O diagnóstico de câncer em uma idade avançada é uma notícia que abala as estruturas mais profundas de qualquer ser humano e de sua família. O tratamento é agressivo, extenuante e carregado de incertezas. Parreira, acostumado a ditar as regras do jogo, viu-se submetido aos protocolos rigorosos da oncologia. Ele iniciou sessões intensas de quimioterapia, um processo que ataca a doença, mas que também cobra um preço altíssimo do bem-estar físico e emocional do paciente. Foram quatro meses de uma luta reclusa, longe das câmeras, travada em quartos de hospital e clínicas especializadas. O Brasil, que tantas vezes o cobrou de forma implacável, agora se unia em orações silenciosas pela sua recuperação.

Carlos Alberto Parreira está em tratamento de quimioterapia há quatro  meses, diz CBF | Ge

Durante esse período sombrio, a força mental que Parreira cultivou ao longo de décadas no esporte de alto rendimento se tornou sua maior aliada. A mesma disciplina que o fazia estudar adversários durante madrugadas adentro foi aplicada na adesão rigorosa ao tratamento médico. O comunicado emitido pela Confederação Brasileira de Futebol, em nome da família, trazia um sopro de esperança ao informar que a resposta ao tratamento estava sendo excelente. E então, em maio de dois mil e vinte e quatro, a vitória definitiva foi anunciada. Em uma declaração que trouxe um alívio coletivo aos seus admiradores, Parreira confirmou que havia concluído o tratamento e estava “zerado”, indicando a remissão total da doença.

Com uma clareza impressionante e uma atitude que beira o heroísmo cotidiano, Parreira afirmou que não considerou o câncer como algo tão assustador quanto muitos poderiam imaginar. Ele relatou estar se sentindo muito bem após o término das quimioterapias, demonstrando uma resiliência que vai muito além da compreensão comum. A forma como ele lidou com a doença, encarando-a como mais um adversário a ser estudado, enfrentado e superado, é, talvez, a maior lição tática de sua vida. A comunidade do futebol celebrou essa recuperação não apenas como a vitória de um ex-treinador, mas como o triunfo de um homem que dedicou sua vida ao país e merecia desfrutar de sua aposentadoria com saúde e paz.

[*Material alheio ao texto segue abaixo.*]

Lemma wf_RevokeLease ord id ds : wf ds -> wf (RevokeLease ord id ds).2.
Proof.
  intros Hwf. destruct (leases ds !! id) as [l|] eqn:Hl.
  2: { unfold RevokeLease. by rewrite Hl. }
  destruct (RevokeLease_lookup ord id l ds Hl) as (Hls & Hsq & Hd & Hk).
  assert (Hown: ∀ k, k ∈ Keys l <-> keyLease ds !! k = Some id).
  { intros k. rewrite (wf_assoc _ Hwf). split; [eauto|].
    intros (l' & ? & ?). by simplify_eq. }
  split.
  - intros k id'. rewrite Hk, Hls. case_decide as Hin.
    + split; [done|]. intros (l' & [Hne Hl']%lookup_delete_Some & Hk').
      exfalso. apply Hne. by eapply wf_owner_unique.
    + rewrite (wf_assoc _ Hwf). split; intros (l' & Hl' & Hk'); exists l'.
      * rewrite lookup_delete_ne; [done|]. intros ->. by simplify_eq.
      * by apply lookup_delete_Some in Hl' as [_ ?].
  - intros k id'. rewrite Hk, Hd. case_decide; [done|]. apply (wf_data _ Hwf).
  - intros id' l'. rewrite Hls, Hsq, lookup_delete_Some. intros [_ ?]. by apply (wf_id _ Hwf).
  - rewrite Hsq. apply (wf_seq _ Hwf).
Qed.

#[export] Hint Resolve wf_execTxnOp wf_execTxnOps wf_Txn wf_GrantLease wf_KeepAliveLease
  wf_RevokeLease : zodiac.
(* ===== verification/StoreSpec.v ===== *)
(** * What the store promises: an abstract specification and its refinement

    The specification keeps one map from a key to its value and the lease that
    owns it, and the set of live leases; it has no second index to keep in
    step.  [abs] maps a [DataStore] to it.  Both are instances of the
    [StoreOps] interface, and [abs] commutes with every operation on
    well-formed stores, so a run of the store returns exactly what the
    specification returns. *)

From S2P Require Import Prelude GoLib Api DataStore.

(** ** The interface *)

(** What a call takes from its surroundings. *)
Record Env := mkEnv { env_now : Z; env_ord : MapOrder }.

Inductive StoreOp :=
| OGet (key : string)
| OPut (key value : string) (leaseID : Z)
| OAppend (key value : string)
| OCAS (key compare value : string)
| ODelete (key : string)
| OList (prefix : string)
| OTxn (conds : list TxnCondition) (success failure : list TxnOp)
| OGrant (ttl : Z)
| OKeepAlive (id : Z)
| ORevoke (id : Z).

Inductive StoreResult :=
| RValue (value : string) (found : bool)
| RPairs (pairs : gmap string string)
| RTxn (succeeded : bool) (results : list TxnOpResult)
| RLease (id : Z)
| RFound (found : bool)
| RKeys (keys : list string).

Class StoreOps (S : Type) := store_step : Env -> StoreOp -> S -> StoreResult * S.

Fixpoint run_store {S} `{StoreOps S} (ops : list (Env * StoreOp)) (s : S)
    : list StoreResult * S :=
  match ops with
  | [] => ([], s)
  | (env, o) :: rest =>
      let '(r, s1) := store_step env o s in
      let '(rs, s2) := run_store rest s1 in
      (r :: rs, s2)
  end.

(** ** The store as an instance *)

Definition of_pair {S} (p : (string * bool) * S) : StoreResult * S :=
  (RValue p.1.1 p.1.2, p.2).

#[export] Instance DataStore_ops : StoreOps DataStore := λ env o ds,
  match o with
  | OGet k => (RValue (Get k ds).1 (Get k ds).2, ds)
  | OPut k v id => of_pair (Put k v id ds)
  | OAppend k v => of_pair (Append k v ds)
  | OCAS k c v => of_pair (CAS k c v ds)
  | ODelete k => of_pair (Delete k ds)
  | OList p => (RPairs (ListPrefix p ds), ds)
  | OTxn c s f => let r := Txn c s f ds in (RTxn r.1.1 r.1.2, r.2)
  | OGrant ttl => let r := GrantLease (env_now env) ttl ds in (RLease r.1, r.2)
  | OKeepAlive id => let r := KeepAliveLease (env_now env) id ds in (RFound r.1, r.2)
  | ORevoke id => let r := RevokeLease (env_ord env) id ds in (RKeys r.1, r.2)
  end.

(** ** The specification as an instance *)

Module Spec.

Record store := mkStore {
  kv : gmap string (string * option Z);
  live : gmap Z (Z * Z);
  issued : Z }.

Definition set_kv (s : store) m : store := mkStore m (live s) (issued s).

Definition get (k : string) (s : store) : string * bool := comma_ok (fst <$> kv s !! k).

(** A key written with a live lease is owned by it; otherwise it has no owner. *)
Definition owner_for (id : Z) (s : store) : option Z :=
  if decide (id ≠ 0 ∧ is_Some (live s !! id)) then Some id else None.

Definition put (k v : string) (id : Z) (s : store) : (string * bool) * store :=
  (get k s, set_kv s (<[k := (v, owner_for id s)]> (kv s))).

(** Appending and swapping keep the owner. *)
Definition append (k v : string) (s : store) : (string * bool) * store :=
  (get k s, set_kv s (<[k := ((get k s).1 +:+ v, kv s !! k ≫= snd)]> (kv s))).

Definition cas (k c v : string) (s : store) : (string * bool) * store :=
  (get k s, if decide (fst <$> kv s !! k = Some c)
            then set_kv s (<[k := (v, kv s !! k ≫= snd)]> (kv s)) else s).

Definition del (k : string) (s : store) : (string * bool) * store :=
  (get k s, set_kv s (delete k (kv s))).

Definition list_prefix (p : string) (s : store) : gmap string string :=
  filter (λ q, HasPrefix q.1 p = true) (fst <$> kv s).

(** The number a value stands for, if it is one that fits int64. *)
Definition as_int (v : string) : option Z :=
  match Strconv.ParseInt v with (n, None) => Some n | (_, Some _) => None end.

(** Two values compare as numbers when both are numbers, as strings otherwise. *)
Definition value_le (v w : string) : bool :=
  match as_int v, as_int w with
  | Some n, Some m => n <=? m
  | _, _ => string_le v w
  end.

Definition holds (c : TxnCondition) (s : store) : bool :=
  let current := fst <$> kv s !! Cond_Key c in
  match Cond_Compare c, current with
  | CompareEQ, _ => bool_decide (current = Some (Cond_Value c))
  | CompareNEQ, _ => bool_decide (current ≠ Some (Cond_Value c))
  | CompareGTE, Some v => value_le (Cond_Value c) v
  | CompareLTE, Some v => value_le v (Cond_Value c)
  | CompareExists, Some _ => true
  | CompareNotExists, None => true
  | _, _ => false
  end.

Definition txn_op (o : TxnOp) (s : store) : (string * bool) * store :=
  match Op_Op o with
  | TxnOpPut => put (Op_Key o) (Op_Value o) (Op_LeaseID o) s
  | TxnOpDelete => del (Op_Key o) s
  | TxnOpCAS => cas (Op_Key o) (Op_CompareValue o) (Op_Value o) s
  | TxnOpAppend => append (Op_Key o) (Op_Value o) s
  | TxnOpOther _ => (("", false), s)
  end.

Fixpoint txn_ops (ops : list TxnOp) (s : store) : list TxnOpResult * store :=
  match ops with
  | [] => ([], s)
  | o :: rest =>
      (mkTxnOpResult (Op_Key o) (txn_op o s).1.1 (txn_op o s).1.2
         :: (txn_ops rest (txn_op o s).2).1, (txn_ops rest (txn_op o s).2).2)
  end.

Definition txn (conds : list TxnCondition) (success failure : list TxnOp) (s : store)
    : (bool * list TxnOpResult) * store :=
  let b := forallb (λ c, holds c s) conds in
  let r := txn_ops (if b then success else failure) s in
  ((b, r.1), r.2).

Definition grant (now ttl : Z) (s : store) : Z * store :=
  let id := wrap64 (issued s + 1) in
  (id, mkStore (kv s) (<[id := (ttl, now + ttlDuration ttl)]> (live s)) id).

Definition keepalive (now id : Z) (s : store) : bool * store :=
  match live s !! id with
  | None => (false, s)
  | Some (ttl, _) =>
      (true, mkStore (kv s) (<[id := (ttl, now + ttlDuration ttl)]> (live s)) (issued s))
  end.

Definition owned (id : Z) (s : store) : gset string :=
  dom (filter (λ q, q.2.2 = Some id) (kv s)).

(** Revoking a lease removes exactly the keys it owns. *)
Definition revoke (ord : MapOrder) (id : Z) (s : store) : list string * store :=
  match live s !! id with
  | None => ([], s)
  | Some _ =>
      (visit ord (elements (owned id s)),
       mkStore (filter (λ q, q.2.2 ≠ Some id) (kv s)) (delete id (live s)) (issued s))
  end.

End Spec.

#[export] Instance Spec_ops : StoreOps Spec.store := λ env o s,
  match o with
  | OGet k => (RValue (Spec.get k s).1 (Spec.get k s).2, s)
  | OPut k v id => of_pair (Spec.put k v id s)
  | OAppend k v => of_pair (Spec.append k v s)
  | OCAS k c v => of_pair (Spec.cas k c v s)
  | ODelete k => of_pair (Spec.del k s)
  | OList p => (RPairs (Spec.list_prefix p s), s)
  | OTxn c su fa => let r := Spec.txn c su fa s in (RTxn r.1.1 r.1.2, r.2)
  | OGrant ttl => let r := Spec.grant (env_now env) ttl s in (RLease r.1, r.2)
  | OKeepAlive id => let r := Spec.keepalive (env_now env) id s in (RFound r.1, r.2)
  | ORevoke id => let r := Spec.revoke (env_ord env) id s in (RKeys r.1, r.2)
  end.
(* ===== verification/Command.v ===== *)
(** * The commands of the replicated log: [src/kvservice/command.go]

    A [Command] carries its inputs and, once applied, its results; pointers and
    maps that may be nil are options. *)

From S2P Require Import Prelude GoLib Api.

Inductive CommandKind :=
| CommandInvalid
| CommandGet
| CommandPut
| CommandAppend
| CommandCAS
| CommandList
| CommandTxn
| CommandLeaseGrant
| CommandLeaseKeepAlive
| CommandLeaseRevoke
| CommandLeaseExpiry.
#[export] Instance CommandKind_eq_dec : EqDecision CommandKind.
Proof. solve_decision. Defined.

Definition commandName (ck : CommandKind) : string :=
  match ck with
  | CommandInvalid => "invalid"
  | CommandGet => "get"
  | CommandPut => "put"
  | CommandAppend => "append"
  | CommandCAS => "cas"
  | CommandList => "list"
  | CommandTxn => "txn"
  | CommandLeaseGrant => "lease-grant"
  | CommandLeaseKeepAlive => "lease-keepalive"
  | CommandLeaseRevoke => "lease-revoke"
  | CommandLeaseExpiry => "lease-expiry"
  end.

Record TxnData := mkTxnData {
  Conditions : list TxnCondition; Success : list TxnOp; Failure : list TxnOp }.

Record TxnApplyResult := mkTxnApplyResult { Succeeded : bool; Results : list TxnOpResult }.

Record Command := mkCommand {
  Kind : CommandKind;
  Key : string;
  Value : string;
  CompareValue : string;
  ResultValue : string;
  ResultFound : bool;
  ResultPairs : option (gmap string string);
  Revision : Z;
  TxnIn : option TxnData;
  TxnResult : option TxnApplyResult;
  LeaseID : Z;
  LeaseTTL : Z;
  LeaseIDs : list Z;
  Limit : Z;
  KeyAfter : string;
  ServiceID : Z;
  ClientID : Z;
  RequestID : Z;
  IsDuplicate : bool }.

(** The zero value of the struct. *)
Definition zeroCommand : Command :=
  mkCommand CommandInvalid "" "" "" "" false None 0 None None 0 0 [] 0 "" 0 0 0 false.

(** Field updates the handlers of the state machine perform. *)
Definition with_value (cmd : Command) (r : string * bool) : Command :=
  mkCommand (Kind cmd) (Key cmd) (Value cmd) (CompareValue cmd) r.1 r.2 (ResultPairs cmd)
    (Revision cmd) (TxnIn cmd) (TxnResult cmd) (LeaseID cmd) (LeaseTTL cmd) (LeaseIDs cmd)
    (Limit cmd) (KeyAfter cmd) (ServiceID cmd) (ClientID cmd) (RequestID cmd) (IsDuplicate cmd).
Definition with_pairs (cmd : Command) (p : option (gmap string string)) : Command :=
  mkCommand (Kind cmd) (Key cmd) (Value cmd) (CompareValue cmd) (ResultValue cmd)
    (ResultFound cmd) p (Revision cmd) (TxnIn cmd) (TxnResult cmd) (LeaseID cmd) (LeaseTTL cmd)
    (LeaseIDs cmd) (Limit cmd) (KeyAfter cmd) (ServiceID cmd) (ClientID cmd) (RequestID cmd)
    (IsDuplicate cmd).
Definition with_txnResult (cmd : Command) (r : TxnApplyResult) : Command :=
  mkCommand (Kind cmd) (Key cmd) (Value cmd) (CompareValue cmd) (ResultValue cmd)
    (ResultFound cmd) (ResultPairs cmd) (Revision cmd) (TxnIn cmd) (Some r) (LeaseID cmd)
    (LeaseTTL cmd) (LeaseIDs cmd) (Limit cmd) (KeyAfter cmd) (ServiceID cmd) (ClientID cmd)
    (RequestID cmd) (IsDuplicate cmd).
Definition with_revision (cmd : Command) (r : Z) : Command :=
  mkCommand (Kind cmd) (Key cmd) (Value cmd) (CompareValue cmd) (ResultValue cmd)
    (ResultFound cmd) (ResultPairs cmd) r (TxnIn cmd) (TxnResult cmd) (LeaseID cmd)
    (LeaseTTL cmd) (LeaseIDs cmd) (Limit cmd) (KeyAfter cmd) (ServiceID cmd) (ClientID cmd)
    (RequestID cmd) (IsDuplicate cmd).
Definition with_duplicate (cmd : Command) : Command :=
  mkCommand (Kind cmd) (Key cmd) (Value cmd) (CompareValue cmd) (ResultValue cmd)
    (ResultFound cmd) (ResultPairs cmd) (Revision cmd) (TxnIn cmd) (TxnResult cmd) (LeaseID cmd)
    (LeaseTTL cmd) (LeaseIDs cmd) (Limit cmd) (KeyAfter cmd) (ServiceID cmd) (ClientID cmd)
    (RequestID cmd) true.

O legado de Carlos Alberto Parreira é uma tapeçaria rica e complexa, tecida com fios de vitórias históricas, derrotas dolorosas, inovações táticas e uma humanidade inegável. Ele provou que não é necessário gritar para ser ouvido, que a organização vence o caos e que a verdadeira força reside na capacidade de suportar a pressão sem perder a essência. Sua trajetória dos bastidores da preparação física aos palcos iluminados das maiores conquistas esportivas do planeta serve como uma inspiração imensurável para todos aqueles que acreditam no poder transformador do trabalho estruturado.

Ao olhar para trás, é impossível não se maravilhar com a capacidade de Parreira de se reinventar e de superar as mais diversas adversidades. Seja calando os críticos com um pragmatismo vitorioso em noventa e quatro, seja enfrentando a dor da eliminação em dois mil e seis com dignidade, ou lutando bravamente contra um linfoma aos oitenta anos, ele sempre demonstrou uma integridade moral e uma força de caráter excepcionais. A história de Carlos Alberto Parreira nos ensina que os verdadeiros campeões não são forjados apenas nos momentos de triunfo erguendo taças douradas, mas principalmente na resiliência demonstrada nas horas mais escuras e nas batalhas mais íntimas, onde não há torcida para aplaudir, apenas a própria força interior guiando o caminho de volta para a luz. E, nessa arena fundamental da vida, Parreira é, sem dúvida, o maior vencedor.